Philip erklärt grade, dass die großartige Möglichkeit, die Social Media bieten, darin besteht, den Menschen zuhören zu können. (Mein Mantra: "Word of Mouth Marketing ist Zuhören.") Eine Statistik aus einer Umfrage im Jahr 2006, die die EuroBlog Forscher gemacht haben, ergab, dass die PR-Leute damals als wichtigste Möglichkeit der neuen Medien darin sahen, den Kunden gegenüber damit anzugeben, dass sie die modernste Technik beherrschen. Die Möglichkeit zuzuhören, wurde dagegen von den wenigsten als wichtig angesehen. Ein Jahr später sahen die Ergebnisse der Umfage schon anders aus, es gab mehr Verständnis dafür, dass die neuen Möglichkeiten der Online-Medien die PR-Landschaft extrem verändern werden.
Steve Rubel ist jetzt mit seinen eigenen Charts dran. Er will fünf Trends für 2013 vorstellen. Der erste Trend: in fünf Jahren werden Unternehmenswebsites nur dann noch eine Rolle spielen, wenn sie Dienstleistungen anbieten. Web Servies werden stark an Bedeutung gewinnen (Widgets, letztlich.). Der Content muss sich ausbreiten können. Der zweite Trend ist "Attention Crash". Der Input, den wir als Menschen verarbeiten müssen, übersteigt alles menschlich Fassbare. Er zitiert Hugh MacLeod: "Humans can't scale." Die Regel für die PR: vereinfachen, verkleinern, konkretisieren, glaubwürdig, emotionalisieren. Dritter Trend: "Digital Curators". Jede thematische Nische wird im Netz von Leuten bearbeitet, Leute, die entscheiden, was in einem bestimmten Bereich relevant und wichtig ist - also sozusagen Mini-Gatekeeper. Der vierte Trend: "Super Crunchers". Wer in dieser neuen Welt klarkommen will, muss mit den Riesendatenmengen umgehen können. Man muss künftig gerade in der Kommunikationswelt mit Statistik umgehen können. Google wird ein Marketing Operating System - und auf diesem System werden wir unsere Kampagnen organisieren müssen. Fünfter Trend: "Mass Collaboration" (oder auch: crowdsourcing). Die Herausforderung für die PR-Leute wird darin bestehen, die Kommunikationsdiziplin immer weiter in den Bereich offener Kollaboration zu schieben.
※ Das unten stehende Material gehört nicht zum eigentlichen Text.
(** What the transaction does on any database with unique keys.  When it
    commits, no subscription of p remains (the other subscriptions are
    untouched), and for each subscription s of p that existed there is
    exactly one notification keyed (s.id, p).  That row is the one made of
    s, with attempt = 0 and time equal to the completion time, when no
    notification had this key before the transaction; a notification that
    already had the key is kept as it was, since the insertion is ON
    CONFLICT DO NOTHING. *)
Lemma reject_transaction_notifications (d : Driver) (db db' : DB)
  (results : list (list Result)) (r : RejectPromiseRequest.t) (completedOn : Z) :
  wf db ->
  Execute d db [reject_transaction r completedOn] = (db', Ok results) ->
  coroutines.reject_submission r completedOn
  = StoreSubmission (reject_transaction r completedOn)
  /\ (forall s, In s (subscriptions db') ->
                SubscriptionRecord.PromiseId s <> RejectPromiseRequest.Id r)
  /\ subscriptions db'
     = filter (fun s => negb (String.eqb (SubscriptionRecord.PromiseId s)
                                         (RejectPromiseRequest.Id r)))
              (subscriptions db)
  /\ NoDup (map notif_key (notifications db'))
  /\ (forall m, In m (notifications db) -> In m (notifications db'))
  /\ (forall s, In s (subscriptions db) ->
        SubscriptionRecord.PromiseId s = RejectPromiseRequest.Id r ->
        exists n,
          In n (notifications db')
          /\ notif_key n = (SubscriptionRecord.Id s, RejectPromiseRequest.Id r)
          /\ (forall n', In n' (notifications db') ->
                notif_key n' = (SubscriptionRecord.Id s, RejectPromiseRequest.Id r) ->
                n' = n)
          /\ ((forall m, In m (notifications db) ->
                 notif_key m <> (SubscriptionRecord.Id s, RejectPromiseRequest.Id r)) ->
              n = notification_of completedOn s
              /\ NotificationRecord.Attempt n = 0
              /\ NotificationRecord.Time n = completedOn)
          /\ (forall m, In m (notifications db) ->
                notif_key m = (SubscriptionRecord.Id s, RejectPromiseRequest.Id r) ->
                n = m)).
Proof.
  intros Hwf Hex. split; [reflexivity|].
  apply Execute_commits_or_keeps in Hex.
  destruct Hex as [(results' & Hout & _ & _ & _ & Hrun & _)|[_ Hno]];
    [|exfalso; exact (Hno results eq_refl)].
  cbn [performTransactions performTransaction performCommand
       Transaction.Commands reject_transaction] in Hrun.
  invert_run.
  match goal with
  | Hu : updatePromise _ _ _ _ _ _ _ = Ok _,
    Hc : createNotifications _ _ _ _ = Ok _,
    Hd : deleteSubscriptions _ _ _ = Ok _ |- _ =>
      apply updatePromise_frame in Hu;
      destruct Hu as (_ & _ & Hsubs1 & _ & Hnot1);
      apply createNotifications_Ok in Hc; destruct Hc as [Hsubs2 Hnot2];
      apply deleteSubscriptions_Ok in Hd; destruct Hd as [Hnot3 Hsubs3]
  end.
  rewrite Hsubs2, Hsubs1 in Hsubs3.
  rewrite Hnot2, Hsubs1, Hnot1 in Hnot3.
  set (id := RejectPromiseRequest.Id r) in *.
  set (selected := filter (fun s => String.eqb (SubscriptionRecord.PromiseId s) id)
                          (subscriptions db)) in *.
  set (news := map (notification_of completedOn) selected) in *.
  unfold insert_notifications in Hnot3.
  assert (NoDup (map notif_key news)) as Hnews.
  { unfold news. rewrite map_map.
    change (fun x => notif_key (notification_of completedOn x)) with sub_key.
    apply NoDup_map_filter. exact (wf_subscription_key _ Hwf). }
  assert (NoDup (map notif_key (notifications db'))) as Hnd.
  { rewrite Hnot3. apply insert_notifications_NoDup.
    exact (wf_notification_key _ Hwf). }
  split.
  { intros s Hs. rewrite Hsubs3 in Hs. apply filter_In in Hs.
    destruct Hs as [_ Hneq]. apply negb_true_iff in Hneq.
    apply String.eqb_neq in Hneq. exact Hneq. }
  split; [exact Hsubs3|]. split; [exact Hnd|]. split.
  { intros m Hm. rewrite Hnot3. apply insert_notifications_keeps. exact Hm. }
  intros s Hs Hp.
  assert (In (notification_of completedOn s) news) as Hin.
  { unfold news. apply in_map. unfold selected. apply filter_In.
    split; [exact Hs|]. apply String.eqb_eq. exact Hp. }
  assert (notif_key (notification_of completedOn s) = (SubscriptionRecord.Id s, id))
    as Hkey.
  { unfold notif_key, notification_of. simpl. rewrite Hp. reflexivity. }
  destruct (insert_notifications_covers news (notifications db, 0)
              (notification_of completedOn s) Hin) as [n [Hn Hk]].
  rewrite <- Hnot3 in Hn. rewrite Hkey in Hk.
  exists n. split; [exact Hn|]. split; [exact Hk|]. split.
  { intros n' Hn' Hk'. apply (NoDup_key_eq (notifications db')); try assumption.
    rewrite Hk, Hk'. reflexivity. }
  split.
  - intros Hfree.
    assert (In (notification_of completedOn s) (notifications db')) as Hnew.
    { rewrite Hnot3. apply insert_notifications_adds; try assumption.
      simpl. intros m Hm. rewrite Hkey. apply Hfree. exact Hm. }
    assert (n = notification_of completedOn s) as ->.
    { symmetry.
      apply (NoDup_key_eq (notifications db')); try assumption.
      rewrite Hk, Hkey. reflexivity. }
    repeat split; reflexivity.
  - intros m Hm Hkm. symmetry.
    apply (NoDup_key_eq (notifications db')); try assumption.
    + rewrite Hnot3. apply insert_notifications_keeps. exact Hm.
    + rewrite Hk, Hkm. reflexivity.
Qed.

(** The three commands of the transaction, one by one. *)
Lemma updatePromise_run (fault : option Error) (tx tx' : DB) (Id : string)
  (State : promise.State) (Value : Value.t)
  (IdempotencyKey : option promise.IdempotencyKey) (CompletedOn : Z)
  (result : Result) :
  updatePromise fault tx Id State Value IdempotencyKey CompletedOn = Ok (tx', result) ->
  exists headers data,
    promises tx'
    = map (fun x => if String.eqb (PromiseRecord.Id x) Id
                       && (PromiseRecord.State x =? 1)
                    then set_completed State headers data IdempotencyKey
                                       CompletedOn x
                    else x)
          (promises tx)
    /\ result
       = R_UpdatePromise
           (Z.of_nat (List.length
              (filter (fun x => String.eqb (PromiseRecord.Id x) Id
                                && (PromiseRecord.State x =? 1))
                      (promises tx)))).
Proof.
  intros H. apply updatePromise_Ok in H.
  destruct H as (headers & data & _ & _ & Heq).
  exists headers, data.
  unfold PROMISE_UPDATE_STATMENT, UPDATE in Heq.
  inversion Heq; subst. split; reflexivity.
Qed.

Lemma createNotifications_run (fault : option Error) (tx tx' : DB)
  (PromiseId : string) (Time : Z) (result : Result) :
  createNotifications fault tx PromiseId Time = Ok (tx', result) ->
  promises tx' = promises tx
  /\ result
     = R_CreateNotifications
         (snd (insert_notifications
                 (map (notification_of Time)
                      (filter (fun s => String.eqb (SubscriptionRecord.PromiseId s)
                                                   PromiseId)
                              (subscriptions tx)))
                 (notifications tx))).
Proof.
  unfold createNotifications, NOTIFICATION_INSERT_STATEMENT. intros H.
  invert_bind H. invert_bind H.
  destruct (insert_notifications _ (notifications tx)) as [rows n].
  inversion H; subst. simpl. split; reflexivity.
Qed.

Lemma deleteSubscriptions_run (fault : option Error) (tx tx' : DB)
  (PromiseId : string) (result : Result) :
  deleteSubscriptions fault tx PromiseId = Ok (tx', result) ->
  promises tx' = promises tx
  /\ result
     = R_DeleteSubscriptions
         (Z.of_nat (List.length
            (filter (fun s => String.eqb (SubscriptionRecord.PromiseId s) PromiseId)
                    (subscriptions tx)))).
Proof.
  unfold deleteSubscriptions, SUBSCRIPTION_DELETE_ALL_STATEMENT, DELETE. intros H.
  invert_bind H. inversion H; subst. simpl. split; reflexivity.
Qed.

(** Under the data model the subscriptions of a promise find their keys
    free: the promise is Pending, so it has no notification yet. *)
Lemma subscription_key_free (db : DB) (time : Z) (s : SubscriptionRecord.t)
  (m : NotificationRecord.t) :
  data_model db -> In s (subscriptions db) -> In m (notifications db) ->
  notif_key m <> notif_key (notification_of time s).
Proof.
  intros Hdm Hs Hm Hk.
  destruct (dm_subscription_pending _ Hdm s Hs) as (r & Hr & Hid & Hst).
  apply (dm_notification_completed _ Hdm m r Hm Hr); [|exact Hst].
  unfold notif_key, notification_of in Hk. simpl in Hk.
  inversion Hk as [[H1 H2]]. rewrite H2. exact Hid.
Qed.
Neville Hobson erklärt grade, dass er zu Beginn der Veranstaltung über Twitter bei seinen Kontakten nachgefragt hat, was sie von dieser Session erfahren wollen, dass also mittels Twitter die Veranstaltung weit über den Raum, in dem wir hier sitzen, hinausgeht. Alles, was Neville im Fernsehen sieht, ist aufgenommen. Echtzeitfernsehen sieht er gar nicht mehr. Aber der Umgang mit Medien verändert sich einfach fundamental, wenn man sich an diese neuen Medien gewöhnt.
David: PR-Leute werden bezahlt. Was sie sagen, wird also mit Skepsis aufgenommen. Klar, sehr einfach. Was also tun? Erstens, ganz deutlich sagen, dass es so ist. Zweitens, Unternehmen können nicht authentisch sein, Individuen können. Daher sollte man den Unternehmen die Möglichkeit geben, nach außen zu kommunizieren.
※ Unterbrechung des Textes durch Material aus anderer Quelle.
(** * click_extra.colorize: a shallow embedding and its verified properties

    The development follows [src/click_extra/colorize.py]:
    - Python [str] values are lists of characters; a character is a code
      point below 256 (Rocq's [ascii]), which covers every pattern the
      module builds and every help screen written in ASCII or Latin-1;
    - exceptions are an explicit [result] type;
    - the two external libraries the module calls ([re]/[regex] and
      [boltons.strutils]) are embedded for the constructs the module uses;
    - [os.environ] is a finite map from variable names to values;
    - of [src/click_extra/run.py], the functions that compute
      ([args_cleanup], [env_copy]), and of
      [src/click_extra/tests/conftest.py] what the [invoke] fixture does
      to its arguments.  *)

From Stdlib Require Import Ascii String List Arith Lia Bool ZArith Sorted Permutation.
From Stdlib Require Import DecimalString DecimalZ DecimalPos.
From stdpp Require Import base strings gmap.
Import ListNotations.
(** The bounds recomputation over the visited objects: the calls made and
    the exception that ended it, if any. *)
Fixpoint bounds_run (o : Outcome) (l : list (option (Ref * MaterialSlot)))
  : list FitEvent * option string :=
  match l with
  | [] => ([], None)
  | None :: r => bounds_run o r
  | Some (g, _) :: r =>
      if bounds_throw o then ([ComputeBoundingBox g], Some "computeBoundingBox")
      else let (evs, e) := bounds_run o r in
           (ComputeBoundingBox g :: ComputeBoundingSphere g :: evs, e)
  end.

(** The completion that goes with an optional exception. *)
Definition completion_of (e : option string) : Completion unit :=
  match e with Some x => Abrupt x | None => Normal tt end.

(** The state after [api.refresh(t).fit()]: the calls made are logged, the
    camera is framed on [t] when both return. *)
Definition attempt (o : Outcome) (t : FitTarget) (f : Fit) : Fit :=
  if refresh_throws o then logged [Refresh t] f
  else if fit_throws o then logged [Refresh t; FitCall t] f
  else set_camera (t :: camera f) (logged [Refresh t; FitCall t] f).

(** Neither [refresh] nor [fit] throws. *)
Definition attempt_ok (o : Outcome) : bool :=
  negb (refresh_throws o) && negb (fit_throws o).

(** [lastFittedSource.current = sourceUrl], reached when nothing threw. *)
Definition record_source (ok : bool) (src : string) (f : Fit) : Fit :=
  if ok then set_lastFittedSource (Some src) f else f.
Philip beendet jetzt das Panel und öffnet die Runde für das gesamte Publikum. Und erklärt nebenbei, dass Twitter für ihn - als Akademiker - zu schnell ist. Neben mir sitzt der Akademiker Thomas Pleil und twittert genau dieses Zitat an die globale Twittergemeinde... Ich höre jetzt hier erstmal wieder auf. Und hoffe, dass das alles nicht zu holprig war.